A Few Guy Rules Women Should Be Aware Of

I found this on another site and it got me thinking. Men should come with a rule book. I'm sure it would eliminate 75% of fights in a relationship.

The Guy's Rules

1. Men are NOT mind readers.

2. Learn to work the toilet seat. You're a big girl. If it's up, put it down. We need it up, you need it down. You don't hear us complaining about you leaving it down.

3. Sunday sports. It's like the full moon or changing of the tides. LET IT BE.

4. Shopping is NOT a sport, and no, we are never going to think of it that way.

5. Crying is blackmail.

6. Ask for what you want. Let us be clear on this one: Strong hints do not work. Obvious hints do not work. Just say it!!!

7. Yes and no are perfectly acceptable answers to almost every question.

8. Come to us with a problem only if you want help solving it. That's what we do. Sympathy is what your girlfriends are for.

9. Anything we said 6 months ago is inadmissible in an argument. In fact, all comments become null and void after 7 days.

10. If you think you're fat, you probably are. Don't ask us.

11. If something we said can be interpreted in two ways, and one of the ways makes you angry or sad, we meant the other one.

12. You can either ask us to do something, or tell us how you want it done.

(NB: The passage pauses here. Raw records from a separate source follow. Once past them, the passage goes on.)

(* ===== verification/TransportLink.v ===== *)
(** * A transport behaves as a sequence of frames

    The components above package transport are modelled over [link] (Link.v). Here
    the byte-level model of Transport.v is shown to behave as a link: between two
    changes of mode, any sequence of reads and writes gets the same answers from
    both, and what is written is the wire form of the frames the link records. *)

From S2P Require Import ServeLogin.
From S2P Require Import Prelude GoIO Varint Frame Crypto Cipher Link Transport.

(** ** Programs on a connection *)

Inductive frame_op : Type := OpRead | OpWrite (payload : list byte).
Inductive answer : Type := AnRead (r : res (list byte)) | AnWrite (err : option error).

Section programs.
Context {W : Type} `{Writer W} `{Zlib}.

Fixpoint run_transport (t : Transport W) (ops : list frame_op) : list answer * Transport W :=
  match ops with
  | [] => ([], t)
  | OpRead :: ops => let '(r, t) := ReadFrame t in let '(l, t) := run_transport t ops in (AnRead r :: l, t)
  | OpWrite p :: ops => let '(e, t) := WriteFrame t p in let '(l, t) := run_transport t ops in (AnWrite e :: l, t)
  end.

(** Switching to encryption is refused by the transport exactly when it is refused
    on the frames, given what the reader has buffered. *)
Lemma EnableEncryption_link (t : Transport W) key iv :
  fst (EnableEncryption t key iv) = link_EnableEncryption (tp_buffer t) key iv.
Proof. unfold EnableEncryption, link_EnableEncryption. destruct (negb _); [done|]. by destruct (NewCipherState key iv). Qed.
End programs.

Fixpoint run_link (l : link) (ops : list frame_op) : list answer * link :=
  match ops with
  | [] => ([], l)
  | OpRead :: ops => let '(r, l) := link_ReadFrame l in let '(a, l) := run_link l ops in (AnRead r :: a, l)
  | OpWrite p :: ops => let '(e, l) := link_WriteFrame l p in let '(a, l) := run_link l ops in (AnWrite e :: a, l)
  end.

(** ** Lemmas: a reliable connection *)

Lemma ReadVarInt_empty e : ReadVarInt (Reader [] e) = (Err e, Reader [] e).
Proof.
  unfold ReadVarInt, MaxVarIntBytes. cbn [ReadVarInt_loop ReadByte rd_data rd_err].
  rewrite bool_decide_false by lia. by rewrite andb_false_r.
Qed.


#[global] Instance cipherWriter_reliable {W} `{WriterLaws W, !ReliableWriter W} : ReliableWriter (cipherWriter W).
Proof.
  intros cw d. cbn [w_write cipherWriter_writer]. unfold cipherWriter_Write. destruct (cw_state cw) as [c|].
  - rewrite Encrypt_eq by apply length_replicate.
    assert (Hl : exists n w', cipher_write_loop (length (encrypted c d)) (cw_conn cw) 0 (encrypted c d) = (n, None, w')).
    { destruct (encrypted c d) as [|b e]; [by eexists _, _|]. cbn [cipher_write_loop length].
      destruct (w_write_all (cw_conn cw) (b :: e)) as [w' Ew]. rewrite Ew. cbn [length].
      rewrite bool_decide_false by done. cbn [drop]. rewrite drop_all. destruct (length e); by eexists _, _. }
    destruct Hl as (n & w' & ->). by eexists.
  - destruct (w_write_all (cw_conn cw) d) as [w' ->]. by eexists.
Qed.

Section refinement.
Context {W : Type} `{WriterLaws W, !ReliableWriter W} `{ZlibLaws}.

(** Reading [n] bytes moves the view by [n]. *)
Lemma view_drop (t : Transport W) n buf chunks s :
  (n <= length (view t))%nat -> fill n (tp_buffer t) (tp_chunks t) (tp_encryption t) = (buf, chunks, s) ->
  view (set_reader t (drop n buf) chunks s) = drop n (view t).
Proof.
  intros Hn E. apply fill_spec in E as (pulled & Hc & -> & -> & Hle & _).
  rewrite view_eq, length_app, off_wire_length in Hn. specialize (Hle Hn).
  rewrite !view_eq. cbn. rewrite Hc, concat_app, off_wire_app, app_assoc. symmetry. by rewrite drop_app_le.
Qed.

(** The limit of a packet does not depend on compression. *)
Lemma compression_limit m c : compression_ok m (Some c) -> cs_maxPacketSize c = maxPacketSize (NewFramer m).
Proof. intros [th E]. unfold NewCompressionState in E. destruct (th <? 0); [done|]. by injection E as <-. Qed.

(** What a link has in common with the transport it stands for: [ps] are the
    frames in the stream. *)
Record represents (t : Transport W) (ps : list (list byte)) (l : link) : Prop := {
  rp_limit : lk_maxPacketSize l = tp_maxPacketSize t;
  rp_small : maxPacketSize (NewFramer (tp_maxPacketSize t)) < 2 ^ 30;
  rp_compression : compression_ok (tp_maxPacketSize t) (tp_compression t);
  rp_open : tp_closed t = false /\ lk_closed l = false;
  rp_room : lk_room l = None;
  rp_view : view t = concat (map (plain_frame (tp_compression t)) ps);
  rp_in : lk_in l = map Ok ps;
  rp_end : lk_end l = tp_rerr t;
  rp_payloads : Forall (payload_ok (tp_maxPacketSize t) (tp_compression t)) ps
}.

(** Writing does not disturb what is read, nor reading what is written. *)
Lemma off_wire_sending s p w : off_wire (after_sending s p) w = off_wire s w.
Proof. by destruct s. Qed.
Lemma on_wire_reading s w p : on_wire (after_reading s w) p = on_wire s p.
Proof. by destruct s. Qed.
Lemma on_wire_app s a b : on_wire s (a ++ b) = on_wire s a ++ on_wire (after_sending s a) b.
Proof. destruct s; [apply encrypted_app|done]. Qed.

(** A read: the next frame, or the end of the stream. *)
Lemma ReadFrame_represents t ps l :
  represents t ps l ->
  exists r t' ps' l', ReadFrame t = (r, t') /\ link_ReadFrame l = (r, l') /\ represents t' ps' l' /\
    tp_conn t' = tp_conn t /\ (forall p, on_wire (tp_encryption t') p = on_wire (tp_encryption t) p) /\
    tp_compression t' = tp_compression t /\ lk_out l' = lk_out l.
Proof.
  intros [Hm Hs Hc [Ho Hlo] Hr Hv Hin Hend Hp]. unfold link_ReadFrame. rewrite Hlo, Hin. unfold ReadFrame.
  destruct ps as [|p ps]; cbn [map] in *.
  - assert (Hread : match tp_compression t with
      | Some c => CompressionState_ReadFrame c (Reader (view t) (tp_rerr t))
      | None => Frame.ReadFrame (NewFramer (tp_maxPacketSize t)) (Reader (view t) (tp_rerr t)) end = (Err (tp_rerr t), Reader [] (tp_rerr t))).
    { rewrite Hv. cbn [concat]. assert (Hf : forall f, Frame.ReadFrame f (Reader [] (tp_rerr t)) = (Err (tp_rerr t), Reader [] (tp_rerr t))).
      { intros f. unfold Frame.ReadFrame. by rewrite ReadVarInt_empty. }
      destruct (tp_compression t); [unfold CompressionState_ReadFrame; by rewrite Hf|apply Hf]. }
    rewrite Hread. cbn [rd_data length]. rewrite Nat.sub_0_r.
    destruct (fill _ _ _ _) as [[buf chunks] s] eqn:E. pose proof (view_drop t _ buf chunks s (le_n _) E) as Hvd.
    apply fill_spec in E as (pulled & _ & _ & -> & _).
    eexists _, _, [], _. split; [done|]. split; [by rewrite Hend|]. split; [|split_and!; try done; intros; apply on_wire_reading].
    split; cbn; try done. rewrite Hvd, Hv. done.
  - inversion Hp as [|? ? Hp1 Hps]; subst. cbn [concat] in Hv.
    pose proof (plain_frame_read _ _ p (concat (map (plain_frame (tp_compression t)) ps)) (tp_rerr t) Hs Hc Hp1) as Hread.
    assert (Hread' : match tp_compression t with
      | Some c => CompressionState_ReadFrame c (Reader (view t) (tp_rerr t))
      | None => Frame.ReadFrame (NewFramer (tp_maxPacketSize t)) (Reader (view t) (tp_rerr t)) end
      = (Ok p, Reader (concat (map (plain_frame (tp_compression t)) ps)) (tp_rerr t))).
    { rewrite Hv. by destruct (tp_compression t). }
    rewrite Hread'. cbn [rd_data].
    assert (Hn : (length (view t) - length (concat (map (plain_frame (tp_compression t)) ps)))%nat = length (plain_frame (tp_compression t) p)).
    { rewrite Hv, length_app. lia. }
    rewrite Hn. destruct (fill _ _ _ _) as [[buf chunks] s] eqn:E.
    assert (Hlen : (length (plain_frame (tp_compression t) p) <= length (view t))%nat) by (rewrite Hv, length_app; lia).
    pose proof (view_drop t _ buf chunks s Hlen E) as Hvd.
    apply fill_spec in E as (pulled & _ & _ & -> & _).
    eexists _, _, ps, _. split; [done|]. split; [done|]. split; [|split_and!; try done; intros; apply on_wire_reading].
    split; cbn; try done. rewrite Hvd, Hv. by rewrite drop_app_length.
Qed.

(** A payload within the limits is written. *)
Lemma WriteFrame_accepted (t : Transport W) p :
  maxPacketSize (NewFramer (tp_maxPacketSize t)) < 2 ^ 30 -> compression_ok (tp_maxPacketSize t) (tp_compression t) ->
  tp_closed t = false -> p <> [] -> blen p <= maxPacketSize (NewFramer (tp_maxPacketSize t)) ->
  exists t', WriteFrame t p = (None, t').
Proof.
  intros Hs Hc Ho Hne Hfit. unfold WriteFrame. rewrite Ho. set (cw := mkCipherWriter _ _ _). destruct (tp_compression t) as [c|].
  - pose proof (compression_limit _ _ Hc) as Hl. destruct Hc as [th Hc].
    rewrite CompressionState_WriteFrame_eq by (done || (rewrite Hl; lia)).
    destruct (compressed_payload_fits _ _ _ p Hc) as (Hf1 & Hf2 & _); [done|rewrite Hl; lia|rewrite Hl; lia|].
    destruct (WriteFrame_reliable (wireFramer c) cw (compressed_payload c p) Hf1 Hf2) as (cw' & -> & _). by eexists.
  - destruct (WriteFrame_reliable (NewFramer (tp_maxPacketSize t)) cw p Hne Hfit) as (cw' & -> & _). by eexists.
Qed.

(** A write: refused for the same reasons, or sent. *)
Lemma WriteFrame_represents t ps l p :
  represents t ps l ->
  exists e t' l', WriteFrame t p = (e, t') /\ link_WriteFrame l p = (e, l') /\ represents t' ps l' /\
    tp_compression t' = tp_compression t /\
    (e <> None /\ tp_conn t' = tp_conn t /\ tp_encryption t' = tp_encryption t /\ lk_out l' = lk_out l \/
     e = None /\ w_out (tp_conn t') = w_out (tp_conn t) ++ on_wire (tp_encryption t) (plain_frame (tp_compression t) p) /\
     tp_encryption t' = after_sending (tp_encryption t) (plain_frame (tp_compression t) p) /\ lk_out l' = lk_out l ++ [p]).
Proof.
  intros Hrep. destruct Hrep as [Hm Hs Hc [Ho Hlo] Hr Hv Hin Hend Hp].
  assert (Hkeep : forall w s, (forall x, off_wire s x = off_wire (tp_encryption t) x) ->
    forall t', t' = mkTransport (tp_buffer t) (tp_chunks t) (tp_rerr t) w (tp_maxPacketSize t) (tp_compression t) s (tp_closed t) ->
    forall l', lk_in l' = lk_in l -> lk_end l' = lk_end l -> lk_room l' = None -> lk_closed l' = false ->
      lk_maxPacketSize l' = lk_maxPacketSize l -> represents t' ps l').
  { intros w s Hsame t' -> l' E1 E2 E3 E4 E5. split; cbn; try done; try congruence. rewrite view_eq in Hv |- *. cbn. by rewrite Hsame. }
  set (limit := maxPacketSize (NewFramer (tp_maxPacketSize t))) in *.
  assert (Hid : forall e : option error, (e, mkTransport (tp_buffer t) (tp_chunks t) (tp_rerr t) (tp_conn t) (tp_maxPacketSize t)
    (tp_compression t) (tp_encryption t) false) = (e, t)) by (intros; rewrite <-Ho; by destruct t).
  assert (Hrefused : forall e, WriteFrame t p = (Some e, t) -> link_WriteFrame l p = (Some e, l) ->
    exists e0 t' l', WriteFrame t p = (e0, t') /\ link_WriteFrame l p = (e0, l') /\ represents t' ps l' /\ tp_compression t' = tp_compression t /\
    (e0 <> None /\ tp_conn t' = tp_conn t /\ tp_encryption t' = tp_encryption t /\ lk_out l' = lk_out l \/
     e0 = None /\ w_out (tp_conn t') = w_out (tp_conn t) ++ on_wire (tp_encryption t) (plain_frame (tp_compression t) p) /\
     tp_encryption t' = after_sending (tp_encryption t) (plain_frame (tp_compression t) p) /\ lk_out l' = lk_out l ++ [p])).
  { intros e E1 E2. exists (Some e), t, l. do 2 (split; [done|]). split; [apply (Hkeep (tp_conn t) (tp_encryption t)); try done; by destruct t|]. split; [done|by left]. }
  destruct (decide (p = [])) as [->|Hne]; [|destruct (Z.lt_ge_cases limit (blen p)) as [Hbig|Hfit]].
  - apply (Hrefused ErrEmptyPacket); [|unfold link_WriteFrame; by rewrite Hlo].
    unfold WriteFrame. rewrite Ho. destruct (tp_compression t); apply Hid.
  - assert (Hz : (blen p =? 0) = false) by (apply Z.eqb_neq; by rewrite blen_0).
    assert (Hlt : (limit <? blen p) = true) by (by apply Z.ltb_lt).
    apply (Hrefused (PacketTooLargeError (blen p) limit)).
    + unfold WriteFrame. rewrite Ho. destruct (tp_compression t) as [c|].
      * unfold CompressionState_WriteFrame. rewrite Hz, (compression_limit _ _ Hc). fold limit. rewrite Hlt. apply Hid.
      * unfold Frame.WriteFrame. rewrite Hz. fold limit. rewrite Hlt. apply Hid.
    + unfold link_WriteFrame. rewrite Hlo, Hm, Hz. fold limit. by rewrite Hlt.
  - destruct (WriteFrame_accepted t p Hs Hc Ho Hne Hfit) as [t' Hw].
    pose proof (WriteFrame_sent _ _ _ Hw) as (_ & Hout & Henc & Hcomp & _).
    assert (Ht' : exists w, t' = mkTransport (tp_buffer t) (tp_chunks t) (tp_rerr t) w (tp_maxPacketSize t) (tp_compression t) (tp_encryption t') (tp_closed t)).
    { unfold WriteFrame in Hw. rewrite Ho in Hw. destruct (match tp_compression t with Some _ => _ | None => _ end) as [e cw']. injection Hw as _ <-. rewrite Ho. by eexists. }
    destruct Ht' as [w Ht']. exists None, t'. eexists. split; [done|]. split.
    { unfold link_WriteFrame. rewrite Hlo, Hm. fold limit. rewrite (proj2 (Z.eqb_neq _ _)) by (by rewrite blen_0).
      rewrite (proj2 (Z.ltb_ge _ _)) by lia. rewrite Hr. reflexivity. }
    split; [|split; [done|right; split_and!; done]].
    apply (Hkeep w (tp_encryption t')); try done. intros x. rewrite Henc. apply off_wire_sending.
Qed.
End refinement.

(** ** Properties *)

(** C16: the frame-level view is justified. A transport over a reliable connection
    whose incoming stream holds the frames [ps], in any chunks, encrypted or not,
    compressed or not, answers every sequence of reads and writes exactly as the
    link that holds these frames: the same packets, the same end of the stream,
    the same refusals; and what it has put on the wire is the encoding of exactly
    the frames the link recorded as written, in order. *)
Theorem transport_refines_link {W} `{WriterLaws W, !ReliableWriter W} `{ZlibLaws} (t : Transport W) ps l ops :
  represents t ps l ->
  let '(answers, t') := run_transport t ops in
  let '(expected, l') := run_link l ops in
  answers = expected /\
  exists sent, lk_out l' = lk_out l ++ sent /\
    w_out (tp_conn t') = w_out (tp_conn t) ++ on_wire (tp_encryption t) (concat (map (plain_frame (tp_compression t)) sent)).
Proof.
  revert t ps l. induction ops as [|[|p] ops IH]; intros t ps l Hrep; cbn [run_transport run_link].
  - split; [done|]. exists []. cbn [map concat]. rewrite !app_nil_r. split; [done|]. destruct (tp_encryption t); cbn; by rewrite app_nil_r.
  - destruct (ReadFrame_represents t ps l Hrep) as (r & t1 & ps1 & l1 & -> & -> & Hrep1 & Hconn & Hwire & Hcomp & Hout).
    specialize (IH t1 ps1 l1 Hrep1). destruct (run_transport t1 ops) as [a t2], (run_link l1 ops) as [b l2].
    destruct IH as (-> & sent & Ho & Hw). split; [done|]. exists sent. rewrite Ho, Hw, Hconn, Hout, Hcomp, Hwire. done.
  - destruct (WriteFrame_represents t ps l p Hrep) as (e & t1 & l1 & -> & -> & Hrep1 & Hcomp & Hcase).
    specialize (IH t1 ps l1 Hrep1). destruct (run_transport t1 ops) as [a t2], (run_link l1 ops) as [b l2].
    destruct IH as (-> & sent & Ho & Hw). split; [done|].
    destruct Hcase as [(_ & Hconn & Henc & Hout)|(-> & Hconn & Henc & Hout)].
    + exists sent. rewrite Ho, Hw, Hconn, Hout, Hcomp, Henc. done.
    + exists (p :: sent). cbn [map concat]. rewrite on_wire_app, Ho, Hw, Hconn, Hout, Hcomp, Henc, <-!app_assoc. done.
Qed.

Lemma transport_refines_link_witness :
  let t := New (Sink []) [frame_bytes [x01] ++ [x02]; [x05]; [x06]] io_EOF 64 in
  let l := mkLink [Ok [x01]; Ok [x05; x06]] io_EOF [] None io_EOF false None 64 in
  let ops := [OpRead; OpWrite [x07]; OpRead; OpWrite []; OpRead] in
  let '(answers, t') := run_transport (H0:=stored_zlib) t ops in
  let '(expected, l') := run_link l ops in
  answers = expected /\
  exists sent, lk_out l' = lk_out l ++ sent /\
    w_out (tp_conn t') = w_out (tp_conn t) ++ on_wire (tp_encryption t) (concat (map (plain_frame (H1:=stored_zlib) (tp_compression t)) sent)).
Proof.
  apply (@transport_refines_link sink _ _ _ stored_zlib stored_zlib_laws
    (New (Sink []) [frame_bytes [x01] ++ [x02]; [x05]; [x06]] io_EOF 64) [[x01]; [x05; x06]]).
  split; try done. repeat constructor; done.
Defined.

Not both. If you already know how best to do it, do it yourself.

13. Whenever possible, please say whatever you have to say during commercials!

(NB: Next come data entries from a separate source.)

(* ===== verification/System.v ===== *)
(** * The gateway as a whole (internal/server/server.go with internal/queue/queue.go)

    Many connections at once: each runs serveConn from its acceptance to its
    deferred clean-up, through status or login, Limbo, the transfer and the bridge;
    they share the server's maps and limiter and the admission queue, whose
    scheduler calls Admit one item at a time. The components are those of
    Server.v, ServeLogin.v, Limbo.v, Bridge.v and Queue.v; here they are put
    together as serveConn, serveLogin, serveLimbo and Scheduler.Run put them
    together, and every access to something shared is a step of its own. *)

From S2P Require Import Prelude GoIO Varint Frame Crypto Status Handshake Login Configuration Play Forwarding Auth Ratelimit Link Backend Bridge.
From S2P Require Import Queue Session Transfer BarrierClient Limbo LimboShared Server ServeLogin.
(** [_auxiliary::CallIf<cond, T>::call()].  The [true] specialisation
    calls [T::preCall()]; it is only ever instantiated with
    [cond = HasPreCall<T>::value]. *)
Definition CallIf (cond : bool) (T : RCP) : Lib unit :=
  if cond then
    match preCall T with
    | Some hook => emit EvPreCall ;; lift hook
    | None => ret tt
    end
  else ret tt.

(** [callable(std::forward<Args>(args)...)] *)
Definition call_callable (callable : Args -> code Ext Rv) (args : Args)
  : Lib Rv :=
  emit (EvCallable args) ;; lift (callable args).

(** [E::handleError(retVal)] *)
Definition call_handleError (E : EP) (rv : Rv) : Lib unit :=
  emit (EvHandleError rv) ;; lift (handleError E rv).

(** [template <class R, class E, class Callable, class... Args>
    auto CALL_CHECKED(Callable&& callable, Args&&... args)] *)
Definition CALL_CHECKED (R : RCP) (E : EP)
    (callable : Args -> code Ext Rv) (args : Args) : Lib Rv :=
  CallIf (HasPreCall R) R ;;
  retVal <- call_callable callable args ;;
  ok <- lift (returnValueIsOk R retVal) ;;
  (if negb ok then call_handleError E retVal else ret tt) ;;
  ret retVal.

(** [class CallGuard<Functor, ReturnCheckPolicy, ErrorPolicy>]: the bound
    functor is the only member; a functor's own mutable state lives in
    the environment. *)
Record CallGuard : Type := { _functor : Args -> code Ext Rv }.

(** [CallGuard::operator()(Args&&... args)] *)
Definition CallGuard_call (R : RCP) (E : EP) (g : CallGuard) (args : Args)
  : Lib Rv :=
  CALL_CHECKED R E (_functor g) args.

(** [CallCheckContext<R, E>::CALL_CHECKED(callable, args...)] *)
Definition CallCheckContext_CALL_CHECKED (R : RCP) (E : EP)
    (callable : Args -> code Ext Rv) (args : Args) : Lib Rv :=
  CALL_CHECKED R E callable args.

(** *** Error policies *)

Section ErrorPolicies.
(** [std::strerror], from the C library. *)
Variable strerror : Z -> string.

Definition ReportReturnValueErrorPolicy `{streamable Rv} : EP :=
  {| handleError rv :=
       throw (runtime_error
                ("Return value indicated error: " ++ to_text rv)%string) |}.

Definition ErrnoErrorPolicy : EP :=
  {| handleError _ :=
       fun env => (Thrown (runtime_error (strerror (errno env))), env) |}.

Definition ErrorCodeErrorPolicy `{is_integral Rv} : EP :=
  {| handleError rv :=
       throw (runtime_error (strerror (- value_of rv))) |}.
End ErrorPolicies.

(** *** Return-check policies *)

Definition IsZeroReturnCheckPolicy `{is_integral Rv} : RCP :=
  {| returnValueIsOk rv := pure (value_of rv =? 0);
     preCall := None |}.

Definition IsNotNegativeReturnCheckPolicy `{is_signed Rv} : RCP :=
  {| returnValueIsOk rv := pure (value_of rv >=? 0);
     preCall := None |}.

Definition IsNotZeroReturnCheckPolicy `{is_signed Rv} : RCP :=
  {| returnValueIsOk rv := pure (negb (value_of rv =? 0));
     preCall := None |}.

14. Christopher Columbus did not need directions, and neither do we!

15. All real men see in only 16 colors, like Windows default settings. Peach, for example, is a fruit. Pumpkin is also a fruit. We have no idea what mauve is.

16. If it itches, it will be scratched. We do that.

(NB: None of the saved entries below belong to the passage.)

Lemma seq_app_cons_inv (n : nat) (don rest : list nat) x :
  seq 0 n = don ++ x :: rest → x = length don ∧ don = seq 0 (length don) ∧ x < n.
Proof.
  intros H.
  assert (length don < n) as Hlt.
  { pose proof (f_equal length H) as Hl. rewrite length_seq, length_app in Hl. simpl in Hl. lia. }
  assert (x = length don) as ->.
  { assert (seq 0 n !! length don = Some x) as Hx by (by rewrite H, list_lookup_middle).
    apply lookup_seq in Hx. lia. }
  split; [done|]. split; [|done].
  assert (take (length don) (seq 0 n) = don) as Ht by (rewrite H; apply take_app_length).
  rewrite take_seq in Ht. rewrite <- Ht at 1. f_equal; lia.
Qed.

(** A duplicate-free image makes the function injective on the list. *)
Lemma NoDup_fmap_inj_on {A B} (f : A → B) (l : list A) x y :
  NoDup (f <$> l) → x ∈ l → y ∈ l → f x = f y → x = y.
Proof.
  intros Hnd [i Hi]%list_elem_of_lookup [j Hj]%list_elem_of_lookup Hf.
  assert (i = j) as ->; [|congruence].
  eapply NoDup_lookup; [exact Hnd| |]; rewrite list_lookup_fmap.
  - by rewrite Hi.
  - rewrite Hj. simpl. by rewrite Hf.
Qed.

(** Under a duplicate-free image an element splits the list in one way. *)
Lemma NoDup_fmap_split {A B} (f : A → B) (a a' b b' : list A) x :
  NoDup (f <$> a ++ x :: b) → a ++ x :: b = a' ++ x :: b' → a = a' ∧ b = b'.
Proof.
  revert a'. induction a as [|y a IH]; intros a' Hnd Heq; destruct a' as [|z a']; simplify_eq/=.
  - done.
  - apply NoDup_cons in Hnd as [Hx _]. exfalso. apply Hx. rewrite fmap_app. set_solver.
  - apply NoDup_cons in Hnd as [Hx _]. exfalso. apply Hx. rewrite fmap_app. set_solver.
  - apply NoDup_cons in Hnd as [_ Hnd]. by destruct (IH a') as [-> ->].
Qed.

(** ** Hint databases *)

Create HintDb oph.
#[export] Hint Resolve reliable_nil : oph.
#[export] Hint Resolve wrap_u64_range wrap_u32_range wrap_i32_range : oph.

17. If we ask what is wrong, and you say “nothing”, we will act like nothing is wrong. We know you are lying, but it’s just not worth the hassle.

18. If you ask a question you don’t want an answer to, expect an answer you don’t want to hear.

19. When we have to go somewhere, absolutely anything you wear is fine… Really.

20. Don’t ask us what we’re thinking unless you are prepared to discuss such topics as baseball, the shotgun formation, or golf.

21. You have enough clothes.

22. You have too many shoes.

23. I am in shape. Round is a shape!

Did you know men really don’t mind that? It’s like camping.

Do you have any guy rules of your own?